• Work to complete
Of the entries below, restate word for word only the section that runs from the line with "assert (CEILING_DIVISION bytes" to the line with "destruct (mark_region_used_ok b2", counting both ends.

:::::

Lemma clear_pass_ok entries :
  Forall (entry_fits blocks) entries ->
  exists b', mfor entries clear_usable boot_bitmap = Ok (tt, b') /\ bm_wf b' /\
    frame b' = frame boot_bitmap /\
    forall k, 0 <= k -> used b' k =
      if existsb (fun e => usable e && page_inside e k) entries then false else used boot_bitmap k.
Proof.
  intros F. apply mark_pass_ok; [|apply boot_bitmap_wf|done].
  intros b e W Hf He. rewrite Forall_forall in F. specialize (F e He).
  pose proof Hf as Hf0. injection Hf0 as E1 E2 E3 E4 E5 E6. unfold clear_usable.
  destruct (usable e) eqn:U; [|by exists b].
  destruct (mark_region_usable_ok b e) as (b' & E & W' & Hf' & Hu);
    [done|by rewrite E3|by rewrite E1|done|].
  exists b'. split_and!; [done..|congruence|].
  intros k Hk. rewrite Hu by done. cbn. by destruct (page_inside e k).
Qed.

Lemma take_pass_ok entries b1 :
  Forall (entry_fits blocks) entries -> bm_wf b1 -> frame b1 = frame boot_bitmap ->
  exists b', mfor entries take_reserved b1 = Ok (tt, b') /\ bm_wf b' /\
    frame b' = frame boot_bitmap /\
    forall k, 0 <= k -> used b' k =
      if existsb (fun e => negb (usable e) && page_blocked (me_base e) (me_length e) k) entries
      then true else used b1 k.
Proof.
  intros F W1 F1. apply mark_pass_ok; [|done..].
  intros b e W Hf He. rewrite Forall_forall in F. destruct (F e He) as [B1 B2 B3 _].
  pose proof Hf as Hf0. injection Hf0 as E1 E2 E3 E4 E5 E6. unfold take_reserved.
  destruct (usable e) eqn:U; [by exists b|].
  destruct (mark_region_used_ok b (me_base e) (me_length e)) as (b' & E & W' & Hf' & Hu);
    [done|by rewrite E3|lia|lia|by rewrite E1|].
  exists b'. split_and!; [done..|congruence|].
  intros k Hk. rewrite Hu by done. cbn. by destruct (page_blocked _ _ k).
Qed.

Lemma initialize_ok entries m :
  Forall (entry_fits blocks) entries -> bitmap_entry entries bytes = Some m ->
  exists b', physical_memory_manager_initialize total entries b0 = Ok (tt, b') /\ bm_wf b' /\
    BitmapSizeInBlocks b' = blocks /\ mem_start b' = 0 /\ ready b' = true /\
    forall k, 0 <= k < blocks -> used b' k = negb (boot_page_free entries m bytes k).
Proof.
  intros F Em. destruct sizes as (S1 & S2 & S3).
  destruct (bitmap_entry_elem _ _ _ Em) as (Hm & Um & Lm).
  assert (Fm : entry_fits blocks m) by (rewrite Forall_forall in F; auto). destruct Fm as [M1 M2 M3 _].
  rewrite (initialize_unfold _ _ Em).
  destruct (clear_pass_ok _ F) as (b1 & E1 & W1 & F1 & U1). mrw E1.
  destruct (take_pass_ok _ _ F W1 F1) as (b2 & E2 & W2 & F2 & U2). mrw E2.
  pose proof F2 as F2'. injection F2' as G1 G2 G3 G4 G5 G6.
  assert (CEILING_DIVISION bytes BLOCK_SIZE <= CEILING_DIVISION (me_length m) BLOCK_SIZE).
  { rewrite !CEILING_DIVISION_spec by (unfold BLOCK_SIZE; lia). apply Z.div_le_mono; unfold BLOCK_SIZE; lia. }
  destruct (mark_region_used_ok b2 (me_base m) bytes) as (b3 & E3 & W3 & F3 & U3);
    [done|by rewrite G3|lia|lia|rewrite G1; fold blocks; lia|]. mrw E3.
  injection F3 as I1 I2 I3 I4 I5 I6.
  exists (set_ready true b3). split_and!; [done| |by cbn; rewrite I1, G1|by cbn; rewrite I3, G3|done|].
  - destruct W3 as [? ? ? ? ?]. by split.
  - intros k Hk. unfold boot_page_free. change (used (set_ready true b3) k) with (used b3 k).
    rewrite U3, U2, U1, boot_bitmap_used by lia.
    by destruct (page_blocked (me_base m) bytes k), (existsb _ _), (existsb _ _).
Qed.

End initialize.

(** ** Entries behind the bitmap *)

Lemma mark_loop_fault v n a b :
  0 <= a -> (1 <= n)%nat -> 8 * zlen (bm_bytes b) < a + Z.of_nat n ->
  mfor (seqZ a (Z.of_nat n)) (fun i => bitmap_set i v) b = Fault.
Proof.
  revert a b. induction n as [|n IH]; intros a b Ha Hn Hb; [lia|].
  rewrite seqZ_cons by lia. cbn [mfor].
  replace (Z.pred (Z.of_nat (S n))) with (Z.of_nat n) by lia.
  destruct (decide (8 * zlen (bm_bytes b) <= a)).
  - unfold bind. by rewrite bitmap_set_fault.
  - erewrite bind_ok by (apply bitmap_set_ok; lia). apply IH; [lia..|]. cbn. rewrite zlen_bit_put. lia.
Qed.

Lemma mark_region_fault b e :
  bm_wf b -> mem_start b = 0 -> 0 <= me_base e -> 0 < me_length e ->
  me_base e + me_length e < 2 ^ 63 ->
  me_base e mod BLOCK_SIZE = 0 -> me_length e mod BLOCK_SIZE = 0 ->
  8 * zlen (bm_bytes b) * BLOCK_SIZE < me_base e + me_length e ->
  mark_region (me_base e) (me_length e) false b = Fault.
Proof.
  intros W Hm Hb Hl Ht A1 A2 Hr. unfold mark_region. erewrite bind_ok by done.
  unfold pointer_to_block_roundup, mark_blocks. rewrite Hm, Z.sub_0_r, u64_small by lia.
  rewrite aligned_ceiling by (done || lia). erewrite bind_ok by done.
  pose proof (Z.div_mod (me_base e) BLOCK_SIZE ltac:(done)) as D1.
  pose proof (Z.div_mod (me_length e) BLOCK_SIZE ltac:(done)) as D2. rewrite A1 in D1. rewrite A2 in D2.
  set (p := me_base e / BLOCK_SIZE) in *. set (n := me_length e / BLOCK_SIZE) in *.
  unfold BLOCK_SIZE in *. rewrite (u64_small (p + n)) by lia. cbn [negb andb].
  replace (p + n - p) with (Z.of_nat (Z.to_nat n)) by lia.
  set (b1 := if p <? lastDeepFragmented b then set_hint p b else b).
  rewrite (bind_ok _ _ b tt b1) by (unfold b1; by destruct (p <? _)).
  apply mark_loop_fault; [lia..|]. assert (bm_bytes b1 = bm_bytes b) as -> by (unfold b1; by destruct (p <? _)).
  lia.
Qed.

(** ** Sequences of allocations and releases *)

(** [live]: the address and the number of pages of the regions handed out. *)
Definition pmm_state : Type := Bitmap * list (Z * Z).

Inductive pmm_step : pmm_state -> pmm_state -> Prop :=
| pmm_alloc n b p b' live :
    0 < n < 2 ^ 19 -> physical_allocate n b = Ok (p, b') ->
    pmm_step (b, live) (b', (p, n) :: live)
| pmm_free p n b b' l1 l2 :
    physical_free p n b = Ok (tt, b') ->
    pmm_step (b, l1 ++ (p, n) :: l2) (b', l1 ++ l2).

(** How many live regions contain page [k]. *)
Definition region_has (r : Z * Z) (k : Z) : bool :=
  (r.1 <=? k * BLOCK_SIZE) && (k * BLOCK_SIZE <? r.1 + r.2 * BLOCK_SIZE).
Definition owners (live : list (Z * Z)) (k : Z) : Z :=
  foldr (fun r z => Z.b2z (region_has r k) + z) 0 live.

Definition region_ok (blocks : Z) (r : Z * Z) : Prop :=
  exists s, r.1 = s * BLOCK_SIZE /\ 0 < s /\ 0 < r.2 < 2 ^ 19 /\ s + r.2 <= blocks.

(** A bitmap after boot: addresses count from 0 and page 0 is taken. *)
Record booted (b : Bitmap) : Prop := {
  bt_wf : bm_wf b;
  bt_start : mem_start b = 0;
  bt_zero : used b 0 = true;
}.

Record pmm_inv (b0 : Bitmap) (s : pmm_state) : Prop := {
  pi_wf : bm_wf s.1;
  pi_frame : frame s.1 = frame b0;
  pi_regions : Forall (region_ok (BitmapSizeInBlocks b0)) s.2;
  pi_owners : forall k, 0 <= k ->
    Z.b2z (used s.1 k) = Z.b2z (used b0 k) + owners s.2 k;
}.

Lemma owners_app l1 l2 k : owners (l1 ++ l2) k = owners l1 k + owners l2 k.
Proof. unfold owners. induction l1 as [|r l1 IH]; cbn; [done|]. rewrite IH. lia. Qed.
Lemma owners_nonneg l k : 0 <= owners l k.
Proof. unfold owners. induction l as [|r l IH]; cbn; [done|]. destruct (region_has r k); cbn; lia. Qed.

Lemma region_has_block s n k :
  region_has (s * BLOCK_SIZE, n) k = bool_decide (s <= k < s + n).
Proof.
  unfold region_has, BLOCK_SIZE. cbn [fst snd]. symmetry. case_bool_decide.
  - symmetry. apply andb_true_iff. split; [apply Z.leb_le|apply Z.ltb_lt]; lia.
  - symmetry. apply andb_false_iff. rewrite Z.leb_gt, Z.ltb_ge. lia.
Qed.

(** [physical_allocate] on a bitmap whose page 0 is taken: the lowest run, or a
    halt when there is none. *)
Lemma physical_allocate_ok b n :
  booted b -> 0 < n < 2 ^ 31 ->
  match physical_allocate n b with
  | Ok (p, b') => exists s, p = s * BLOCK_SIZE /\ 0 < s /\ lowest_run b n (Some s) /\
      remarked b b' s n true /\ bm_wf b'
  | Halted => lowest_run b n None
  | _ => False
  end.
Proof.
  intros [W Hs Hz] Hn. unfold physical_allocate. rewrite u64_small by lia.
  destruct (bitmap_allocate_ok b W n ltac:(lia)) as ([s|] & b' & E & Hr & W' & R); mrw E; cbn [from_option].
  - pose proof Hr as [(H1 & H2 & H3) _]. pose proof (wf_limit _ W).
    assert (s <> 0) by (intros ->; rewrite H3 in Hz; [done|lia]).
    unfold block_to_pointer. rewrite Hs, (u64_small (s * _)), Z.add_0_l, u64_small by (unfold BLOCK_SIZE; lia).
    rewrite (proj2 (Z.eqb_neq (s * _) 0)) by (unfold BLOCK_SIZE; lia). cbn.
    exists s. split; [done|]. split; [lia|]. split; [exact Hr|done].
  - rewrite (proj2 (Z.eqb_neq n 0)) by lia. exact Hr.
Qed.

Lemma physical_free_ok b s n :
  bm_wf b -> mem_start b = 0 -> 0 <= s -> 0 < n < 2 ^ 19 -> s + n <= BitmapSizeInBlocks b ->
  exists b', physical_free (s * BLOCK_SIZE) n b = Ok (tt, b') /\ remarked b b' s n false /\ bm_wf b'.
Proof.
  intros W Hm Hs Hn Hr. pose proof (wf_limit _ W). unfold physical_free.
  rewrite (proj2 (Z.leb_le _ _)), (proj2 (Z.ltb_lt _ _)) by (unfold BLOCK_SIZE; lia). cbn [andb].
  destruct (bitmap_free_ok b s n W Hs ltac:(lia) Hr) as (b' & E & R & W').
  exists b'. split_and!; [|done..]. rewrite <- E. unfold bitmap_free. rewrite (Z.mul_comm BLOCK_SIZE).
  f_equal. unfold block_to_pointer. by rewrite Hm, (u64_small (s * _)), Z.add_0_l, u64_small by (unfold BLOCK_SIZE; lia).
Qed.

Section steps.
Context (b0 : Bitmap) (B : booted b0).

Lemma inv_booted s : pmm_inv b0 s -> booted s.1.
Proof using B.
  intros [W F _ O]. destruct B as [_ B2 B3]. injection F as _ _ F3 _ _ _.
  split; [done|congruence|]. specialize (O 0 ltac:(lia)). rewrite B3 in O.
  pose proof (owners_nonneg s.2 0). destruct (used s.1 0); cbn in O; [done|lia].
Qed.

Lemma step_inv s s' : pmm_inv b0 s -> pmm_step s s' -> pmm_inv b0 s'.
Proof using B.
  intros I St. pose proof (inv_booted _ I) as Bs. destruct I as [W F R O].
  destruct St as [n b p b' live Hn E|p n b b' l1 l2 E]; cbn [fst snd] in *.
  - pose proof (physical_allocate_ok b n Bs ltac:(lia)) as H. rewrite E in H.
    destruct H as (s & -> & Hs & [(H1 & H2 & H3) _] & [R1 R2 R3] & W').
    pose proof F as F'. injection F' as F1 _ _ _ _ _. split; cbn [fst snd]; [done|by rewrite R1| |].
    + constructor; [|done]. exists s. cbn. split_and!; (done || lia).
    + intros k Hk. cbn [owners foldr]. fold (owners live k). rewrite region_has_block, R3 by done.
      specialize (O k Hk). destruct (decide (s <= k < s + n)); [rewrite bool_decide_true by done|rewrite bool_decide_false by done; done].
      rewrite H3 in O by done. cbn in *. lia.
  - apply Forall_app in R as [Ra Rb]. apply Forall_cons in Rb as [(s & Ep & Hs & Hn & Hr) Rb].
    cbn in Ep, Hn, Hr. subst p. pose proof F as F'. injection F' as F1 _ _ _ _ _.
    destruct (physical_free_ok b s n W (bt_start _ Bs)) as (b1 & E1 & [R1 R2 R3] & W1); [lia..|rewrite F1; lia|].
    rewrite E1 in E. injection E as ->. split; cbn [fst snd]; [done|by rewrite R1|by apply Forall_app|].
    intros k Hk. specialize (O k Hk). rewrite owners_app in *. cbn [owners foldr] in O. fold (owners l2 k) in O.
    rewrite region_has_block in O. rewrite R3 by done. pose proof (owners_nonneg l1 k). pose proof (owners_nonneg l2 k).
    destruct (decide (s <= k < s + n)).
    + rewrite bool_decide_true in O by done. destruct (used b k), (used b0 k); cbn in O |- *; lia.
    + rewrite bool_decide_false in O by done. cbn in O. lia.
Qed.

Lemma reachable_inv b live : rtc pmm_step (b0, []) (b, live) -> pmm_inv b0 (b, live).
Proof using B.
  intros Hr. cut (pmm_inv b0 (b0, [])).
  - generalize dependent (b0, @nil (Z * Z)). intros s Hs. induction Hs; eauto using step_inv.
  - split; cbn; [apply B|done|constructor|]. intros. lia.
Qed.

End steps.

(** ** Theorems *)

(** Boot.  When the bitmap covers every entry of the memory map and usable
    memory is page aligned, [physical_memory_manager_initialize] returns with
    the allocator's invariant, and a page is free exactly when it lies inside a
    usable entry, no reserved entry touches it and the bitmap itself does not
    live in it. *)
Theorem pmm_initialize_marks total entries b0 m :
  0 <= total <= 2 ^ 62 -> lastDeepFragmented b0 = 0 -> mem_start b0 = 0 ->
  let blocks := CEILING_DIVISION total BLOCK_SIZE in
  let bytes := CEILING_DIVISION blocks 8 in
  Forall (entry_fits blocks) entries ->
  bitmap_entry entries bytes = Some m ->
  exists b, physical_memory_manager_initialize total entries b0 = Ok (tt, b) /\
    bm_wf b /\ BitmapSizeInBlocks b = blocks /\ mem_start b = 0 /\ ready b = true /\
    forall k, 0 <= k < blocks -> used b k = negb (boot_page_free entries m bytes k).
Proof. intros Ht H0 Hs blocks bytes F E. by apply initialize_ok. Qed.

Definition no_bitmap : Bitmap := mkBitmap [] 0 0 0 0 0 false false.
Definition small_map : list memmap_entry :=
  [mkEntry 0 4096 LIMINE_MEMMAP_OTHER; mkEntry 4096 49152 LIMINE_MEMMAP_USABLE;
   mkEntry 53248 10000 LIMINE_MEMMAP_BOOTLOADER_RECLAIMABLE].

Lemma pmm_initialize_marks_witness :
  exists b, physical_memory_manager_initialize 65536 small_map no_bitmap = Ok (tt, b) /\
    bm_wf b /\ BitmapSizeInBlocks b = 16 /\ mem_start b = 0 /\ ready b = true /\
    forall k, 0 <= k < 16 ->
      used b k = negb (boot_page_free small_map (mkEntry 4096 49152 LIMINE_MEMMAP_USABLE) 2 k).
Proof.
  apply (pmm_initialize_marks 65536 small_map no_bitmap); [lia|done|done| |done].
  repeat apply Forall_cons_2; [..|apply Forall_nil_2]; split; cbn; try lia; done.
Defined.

:::::

• Task response
  assert (CEILING_DIVISION bytes BLOCK_SIZE <= CEILING_DIVISION (me_length m) BLOCK_SIZE).
  { rewrite !CEILING_DIVISION_spec by (unfold BLOCK_SIZE; lia). apply Z.div_le_mono; unfold BLOCK_SIZE; lia. }
  destruct (mark_region_used_ok b2 (me_base m) bytes) as (b3 & E3 & W3 & F3 & U3);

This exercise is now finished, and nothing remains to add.